The answer is that you are leaking state between one test and the next by reusing a single TestModel instance defined once in the module scope (test_model = TestModel()).
The state of that instance at the commencement of the first test is transient:
an instance that’s not in a session, and is not saved to the database;
i.e. it has no database identity. The only relationship such an object
has to the ORM is that its class has a mapper() associated with it.
The state of the object at commencement of the second test is detached:
Detached - an instance which corresponds, or previously corresponded,
to a record in the database, but is not currently in any session. The
detached object will contain a database identity marker, however
because it is not associated with a session, it is unknown whether or
not this database identity actually exists in a target database.
Detached objects are safe to use normally, except that they have no
ability to load unloaded attributes or attributes that were previously
marked as “expired”.
This kind of interdependence between tests is almost always a bad idea.
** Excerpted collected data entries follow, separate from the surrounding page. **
Lemma upload_uploading full part w :
  uploading full part w → length part = size →
  ∃ w', UploadNextPartAsync w = (w', [CallUploadPart part]) ∧ uploading (full ++ [part]) [] w'.
Proof.
  intros [H1 H2 [front H3] H4 H5 H6 H7] Hfull. unfold UploadNextPartAsync. rewrite (current_part_last w front part H3).
  eexists. split; [done|]. split; cbn; try done; try lia.
  - by exists (parts_ w).
  - apply Forall_app. by repeat constructor.
  - rewrite H7, H4. cbn. rewrite concat_app, !length_app. cbn. rewrite app_nil_r. f_equal; lia.
Qed.

(** The loop takes full parts off the data. *)
Lemma write_loop_parts fuel full part w data :
  uploading full part w → (length data + (if (length part =? size)%nat then 1 else 0) <= fuel)%nat →
  ∃ w' full' part' rest, write_loop size fuel w data = Ok (w', CallUploadPart <$> full', rest) ∧ uploading (full ++ full') part' w' ∧
    concat full' ++ part' ++ rest = part ++ data ∧ (length part' + length rest < size)%nat.
Proof.
  revert full part w data. induction fuel as [|fuel IH]; intros full part w data Hup Hfuel; cbn [write_loop];
    rewrite (up_size _ _ _ Hup); pose proof (up_fits _ _ _ Hup); (destruct (Nat.leb_spec size (length data + length part)) as [Hle|Hlt];
    [|exists w, [], part, data; rewrite app_nil_r; split; [done|]; split; [done|]; split; [done|lia]]).
  - destruct (Nat.eqb_spec (length part) size); lia.
  - set (left := (size - length part)%nat). set (w1 := if (0 <? left)%nat then _ else w).
    assert (uploading full (part ++ take left data) w1) as Hup1.
    { unfold w1. destruct (Nat.ltb_spec 0 left).
      - apply append_uploading; [done|]. rewrite length_take. unfold left. lia.
      - replace left with 0%nat by lia. by rewrite take_0, app_nil_r. }
    destruct (upload_uploading _ _ _ Hup1) as (w2 & -> & Hup2); [rewrite length_app, length_take; unfold left; lia|].
    destruct (IH _ _ w2 (drop left data) Hup2) as (w' & full' & part' & rest & -> & Hup' & Hdata & Hlt).
    { rewrite length_drop. cbn [length]. destruct (Nat.eqb_spec (length part) size), (Nat.eqb_spec 0 size); unfold left in *; lia. }
    exists w', ((part ++ take left data) :: full'), part', rest. cbn [rbind fmap list_fmap app concat]. split; [done|].
    rewrite <- app_assoc in Hup'. split; [done|]. split; [|done]. rewrite <- !app_assoc, Hdata. cbn [app]. by rewrite take_drop.
Qed.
You could use make_transient() on the object at the end of every test:
class BaseTestCase(TestCase):
...
def tearDown(self):
db.session.remove()
db.drop_all()
make_transient(test_model)
Or you should construct a new TestModel instance for each test:
class BaseTestCase(TestCase):
...
def setUp(self):
db.create_all()
self.test_model = TestModel()
class TestApp(BaseTestCase):
...
def test_xxxxx(self):
self._add_to_db(self.test_model)
I think the latter is the better choice as there is no danger of any other leaky state getting carried between tests.